Per the below excerpt from the book Animal Spirits, a captivating read written by two noteworthy econ professors, the Keynesian would have us believe that, without a law forbidding us from walking tightropes connecting skyscrapers unprotected, we'd indeed walk tightropes connecting skyscrapers unprotected. We in essence are ill-equipped, like infants near kitchen stoves, to act on our own behalf. We need
"Keynes' claim about how animal spirits drive the economy brings us to the role of government. His view of the government's role in the economy is very much like what we are told in the parenting advice books. On the one hand, they warn us not to be too authoritarian. The children will be superficially obedient, but when they become teenagers they will rebel. On the other hand, these books tell us not to be too permissive. In this case they have not been taught to set proper limits for themselves. The advice books then tell us that appropriate child rearing involves a middle road between these two extremes. The proper role of the parent is to set the limits so that the child does not overindulge her animal spirits. But those limits should also allow the child the independence to learn and to be creative. The role of the parent is to create a happy home, which gives the child freedom but also protects him from his animal spirits. This happy home corresponds to Keynes' position (and also our own) regarding the proper role of government."

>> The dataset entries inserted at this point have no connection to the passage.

(** [int] accepts exactly the literals of the grammar, with their value. *)
Lemma py_int_spec (s : string) (z : Z) : py_int s = Ret z ↔ int_literal s z.
Proof.
  unfold py_int, int_of_signed, int_literal. split.
  - destruct (skip_spaces_split s) as (ws1 & Hs & Hws1).
    destruct (skip_spaces s) as [|c r] eqn:Hskip; [done|].
    unfold split_sign.
    destruct (decide (c = "-"%char)) as [->|Hm];
      [|destruct (decide (c = "+"%char)) as [->|Hp]];
      intros (c' & d & tail & ws2 & n & Hb & Hws2 & Hd & Htail & ->)
        %int_of_digits_spec;
      apply all_space_whitespace in Hws1, Hws2;
      apply digit_value_char in Hd.
    + exists ws1, "-", c', d, tail, ws2, n. rewrite Hs, Hb.
      split_and!; [done..|]. by right.
    + exists ws1, "+", c', d, tail, ws2, n. rewrite Hs, Hb.
      split_and!; [done..|]. left. by split; [right|].
    + exists ws1, "", c', d, tail, ws2, n. rewrite Hs, Hb.
      split_and!; [done..|]. left. by split; [left|].
  - intros (ws1 & sign & c & d & tail & ws2 & n & -> & Hws1 & Hws2 & Hd &
            Htail & Hsign).
    apply all_space_whitespace in Hws1, Hws2. apply digit_value_char in Hd.
    rewrite skip_spaces_app by done.
    assert (int_of_digits false (String c tail +:+ ws2) = Ret n) as Hpos.
    { apply int_of_digits_spec. by exists c, d, tail, ws2, n. }
    assert (int_of_digits true (String c tail +:+ ws2) = Ret (- n)) as Hneg.
    { apply int_of_digits_spec. by exists c, d, tail, ws2, n. }
    destruct (digit_not_sign _ _ Hd) as (Hm & Hp & _).
    destruct Hsign as [[[->| ->] ->]|[-> ->]].
    + rewrite app_empty_l, app_String.
      rewrite skip_spaces_head by by eapply digit_not_space.
      unfold split_sign. rewrite !decide_False by done.
      by rewrite <- app_String.
    + change ("+" +:+ ?x) with (String "+" x).
      rewrite skip_spaces_head by done.
      unfold split_sign. rewrite decide_False by done.
      by rewrite decide_True.
    + change ("-" +:+ ?x) with (String "-" x).
      rewrite skip_spaces_head by done.
      unfold split_sign. by rewrite decide_True.
Qed.

(** *** [int] on any [str] *)

Lemma digit_chars_fst (c : ascii) :
  c ∈ decimal_digits.*1 ↔ ∃ d, digit_char c d.
Proof.
  rewrite list_elem_of_fmap. split.
  - intros ([c' d] & -> & Hin). by exists d.
  - intros [d Hd]. by exists (c, d).
Qed.

Lemma count_digits_digit_count (s : string) : count_digits s = digit_count s.
Proof.
  induction s as [|c s IH]; simpl; [done|].
  destruct (digit_value c) as [d|] eqn:Hd.
  - rewrite decide_True; [by rewrite IH|].
    apply (proj2 (digit_chars_fst c)). exists d. by apply digit_value_char.
  - rewrite decide_False; [done|].
    intros [d Hin]%(proj1 (digit_chars_fst c)).
    apply digit_value_char in Hin. congruence.
Qed.

Lemma over_limit_within (py : interpreter) (n : nat) :
  over_limit py n = false ↔ within_limit py n.
Proof.
  unfold over_limit, within_limit.
  rewrite !andb_false_iff, !Nat.ltb_ge. lia.
Qed.

Lemma reads_as_to_ascii (py : interpreter) (s : list N) (a : string) :
  reads_as py s a → to_ascii py s = a.
Proof.
  induction 1 as [|ch c s a Hc _ IH]; simpl; [done|].
  destruct Hc as [[Hlt ->]|[(Hge & Hsp & ->)|(Hge & Hsp & d & Hd & ->)]].
  - apply N.ltb_lt in Hlt. by rewrite Hlt, IH.
  - apply N.ltb_ge in Hge. by rewrite Hge, Hsp, IH.
  - apply N.ltb_ge in Hge. by rewrite Hge, Hsp, Hd, IH.
Qed.

Lemma to_ascii_reads (py : interpreter) (s : list N) :
  str_forall (λ c, c ≠ "?"%char) (to_ascii py s) →
  reads_as py s (to_ascii py s).
Proof.
  induction s as [|ch s IH]; simpl; [constructor|].
  destruct (ch <? 128)%N eqn:Hlt.
  - intros [_ Hrest]. constructor; [|by apply IH].
    left. by apply N.ltb_lt in Hlt.
  - apply N.ltb_ge in Hlt. destruct (unicode_isspace py ch) eqn:Hsp.
    + intros [_ Hrest]. constructor; [|by apply IH]. right. by left.
    + destruct (unicode_todecimal py ch) as [d|] eqn:Hd.
      * intros [_ Hrest]. constructor; [|by apply IH]. right. right. eauto.
      * by intros [? _].
Qed.

Lemma str_forall_app (P : ascii → Prop) (a b : string) :
  str_forall P (a +:+ b) ↔ str_forall P a ∧ str_forall P b.
Proof.
  induction a as [|c a IH]; [simpl; rewrite app_empty_l; tauto|].
  rewrite app_String. simpl. rewrite IH. tauto.
Qed.

(** The characters of a literal are whitespace, signs, digits and
    underscores. *)
Lemma int_literal_chars (P : ascii → Prop) (a : string) (z : Z) :
  (∀ c, space_char c → P c) → (∀ c d, digit_char c d → P c) →
  P "+"%char → P "-"%char → P "_"%char →
  int_literal a z → str_forall P a.
Proof.
  intros Hspace Hdigit Hplus Hminus Hunder
    (ws1 & sign & c & d & tail & ws2 & n & -> & Hws1 & Hws2 & Hd & Htail & Hs).
  assert (∀ ws, whitespace ws → str_forall P ws) as Hws.
  { induction ws as [|x ws IH]; simpl; [done|]. intros [??]. auto. }
  assert (str_forall P tail) as Htl.
  { clear Hs Hd.
    induction Htail as [acc|acc x dx tail n Hx _ IH|acc x dx tail n Hx _ IH];
      simpl; [done| |]; split_and!; eauto. }
  rewrite !str_forall_app. split_and!; [by apply Hws| | |by apply Hws].
  - destruct Hs as [[[->| ->] _]|[-> _]]; simpl; auto.
  - simpl. eauto.
Qed.

Lemma to_ascii_code_points (py : interpreter) (a : string) :
  str_forall (λ c, (N_of_ascii c < 128)%N) a →
  to_ascii py (code_points a) = a.
Proof.
  induction a as [|c a IH]; simpl; [done|].
  intros [Hc Ha]. apply N.ltb_lt in Hc.
  by rewrite Hc, ascii_N_embedding, IH.
Qed.
(** * ChatoCat: the Socket.IO signaling relay of the backend (server.js)

    A shallow embedding of the [io.on("connection", ...)] block of
    server.js: the eleven inbound event handlers and the
    [disconnecting] handler, over a registry of live sockets and the
    rooms each one has joined.

    What belongs to the program and what to Socket.IO:
    - the handlers ([on_setup], [on_join_chat], [on_new_message],
      [on_call_user], ..., [on_disconnecting]) are transcribed from
      server.js line by line;
    - [connect], [socket_join], [socket_emit], [io_to_emit],
      [io_room_emit], [socket_rooms] and [disconnect] stand for the
      Socket.IO calls the handlers make.  Room names that are primitives are compared by
      value; a name that is an object or an array is a JavaScript
      reference, which no later payload can repeat.  [join] and [to]
      take an array as the list of the names in it, and [to] with no
      name at all addresses every socket; an array that has become a
      room key is unfolded the same way when [io.to] is given it back.

    A delivery is a packet the server hands to one socket's transport. *)

From Stdlib Require Import ZArith.
From stdpp Require Import base gmap strings list fin_maps pretty.

Open Scope string_scope.

(** ** JavaScript values as they arrive in payloads *)

Module JS.

(** Payloads are JSON trees.  Numbers are the integer-valued ones; only
    their equality and their truthiness are ever used. *)
#[warnings="-register-all"]
Inductive value : Type :=
| VUndef
| VNull
| VBool (b : bool)
| VNum (n : Z)
| VStr (s : string)
| VArr (elems : list value)
| VObj (fields : list (string * value)).

(** Result of evaluating an expression: a value, or a thrown TypeError. *)
Inductive completion (A : Type) : Type :=
| Normal (a : A)
| TypeError.
Arguments Normal {A} a.
Arguments TypeError {A}.

(** [!!v] *)
Definition truthy (v : value) : bool :=
  match v with
  | VUndef | VNull => false
  | VBool b => b
  | VNum n => negb (n =? 0)%Z
  | VStr s => negb (String.eqb s "")
  | VArr _ | VObj _ => true
  end.

(** An object's own property; keys of one object are distinct. *)
Fixpoint own_property (k : string) (fs : list (string * value)) : value :=
  match fs with
  | [] => VUndef
  | (k', v) :: fs' => if String.eqb k k' then v else own_property k fs'
  end.

(** [v.k], for the keys server.js reads ([_id], [name], [chat], [users],
    [sender], [to], [from], [callType]): none of them is inherited from
    a built-in prototype, so on a string, number, boolean or array the
    read gives [undefined]; on [undefined] and [null] it throws. *)
Definition get (v : value) (k : string) : completion value :=
  match v with
  | VUndef | VNull => TypeError
  | VObj fs => Normal (own_property k fs)
  | VBool _ | VNum _ | VStr _ | VArr _ => Normal VUndef
  end.

(** [v?.k] *)
Definition opt_get (v : value) (k : string) : value :=
  match get v k with
  | Normal x => x
  | TypeError => VUndef
  end.

(** [a === b].  Two objects or arrays met at different places of a
    parsed payload are different references. *)
Definition strict_eq (a b : value) : bool :=
  match a, b with
  | VUndef, VUndef => true
  | VNull, VNull => true
  | VBool x, VBool y => Bool.eqb x y
  | VNum x, VNum y => (x =? y)%Z
  | VStr x, VStr y => String.eqb x y
  | _, _ => false
  end.

Definition nullish (v : value) : bool :=
  match v with
  | VUndef | VNull => true
  | _ => false
  end.

Definition has_own (k : string) (fs : list (string * value)) : bool :=
  existsb (λ p, String.eqb k p.1) fs.

(** Whether [`${v}`] yields a string.  Converting an object calls its
    [toString]; an own [toString] that came with the payload is not a
    function, the inherited [valueOf] gives the object back, and the
    conversion throws a TypeError.  An array converts its elements,
    except [undefined] and [null], and joins them. *)
Fixpoint printable (v : value) : bool :=
  match v with
  | VObj fs => negb (has_own "toString" fs)
  | VArr xs => forallb printable xs
  | _ => true
  end.

End JS.
Export JS.

(** ** Rooms, sockets and deliveries *)

(** The name of a room as the adapter's map keys it. *)
Inductive room : Type :=
| RUndef
| RNull
| RBool (b : bool)
| RNum (n : Z)
| RStr (s : string)
| RRef (id : nat).

#[global] Instance room_eq_dec : EqDecision room.
Proof. solve_decision. Defined.

(** The room a payload value names, when the value is a primitive. *)
Definition name_of (v : value) : option room :=
  match v with
  | VUndef => Some RUndef
  | VNull => Some RNull
  | VBool b => Some (RBool b)
  | VNum n => Some (RNum n)
  | VStr s => Some (RStr s)
  | VArr _ | VObj _ => None
  end.

(** One packet handed to one socket: [emit(event, ...args)]. *)
Record delivery : Type := Delivery {
  recipient : string;
  event : string;
  args : list value
}.

(** The live sockets, each with the rooms it is in ([socket.rooms], in
    the order joined), the next unused object reference, and the
    elements of each array object that is a room key. *)
Record server : Type := Server {
  sockets : gmap string (list room);
  next_ref : nat;
  arrays : gmap nat (list value)
}.

Definition no_sockets : server := Server ∅ 0 ∅.

(** The sockets in room [r].  Within one broadcast the order is the
    map's, where the adapter has the order of joining; what is meant is
    which sockets are served, and how often. *)
Definition members (st : server) (r : room) : list string :=
  (filter (λ p : string * list room, r ∈ p.2) (map_to_list (sockets st))).*1.

(** [Array.isArray(v) ? v : [v]]: the room names [join] and [to] read
    off their argument. *)
Definition room_list (v : value) : list value :=
  match v with
  | VArr xs => xs
  | _ => [v]
  end.

(** Adding to the sockets already served, each served once. *)
Definition add_new (served : list string) (s : string) : list string :=
  if decide (s ∈ served) then served else served ++ [s].

(** The sockets a broadcast to the rooms named [names] selects: with no
    name at all, every socket; otherwise the members of the rooms
    named, each socket once.  A name that is an object or an array is a
    reference that keys no room. *)
Definition selected (st : server) (names : list value) : list string :=
  match names with
  | [] => (map_to_list (sockets st)).*1
  | _ :: _ =>
      foldl add_new []
        (flat_map (λ x, match name_of x with
                        | Some r => members st r
                        | None => []
                        end) names)
  end.

(** The sockets [io.to(v)] selects. *)
Definition targets (st : server) (v : value) : list string :=
  selected st (room_list v).

(** The sockets [io.to(r)] selects for a key [r] the adapter holds: a
    key that is an array object is unfolded like any array. *)
Definition audience (st : server) (r : room) : list string :=
  match r with
  | RRef n =>
      match arrays st !! n with
      | Some elems => selected st elems
      | None => members st r
      end
  | _ => members st r
  end.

So then, in the Keynesian's view, the overindulgence, the (for example) destructive risk-taking by financial institutions, which contributed substantially to the recent Great Recession, was not about comfort in believing that government had erected a safety net just a few feet below, but about government allowing access to the tightrope to begin with - essentially allowing animal spirits to go unchecked.
Hmm? I'm thinking different. I'm thinking the safety net's the problem. I'm thinking it's the politicians' animal spirits that need reigning in. I'm thinking, left to our own devices (no safety nets), we'll, as a society (with individuals making real-life [consequence-delivering] mistakes) weigh the risks and, generally speaking, make, with much greater frequency than our policymakers, intelligent grown up decisions.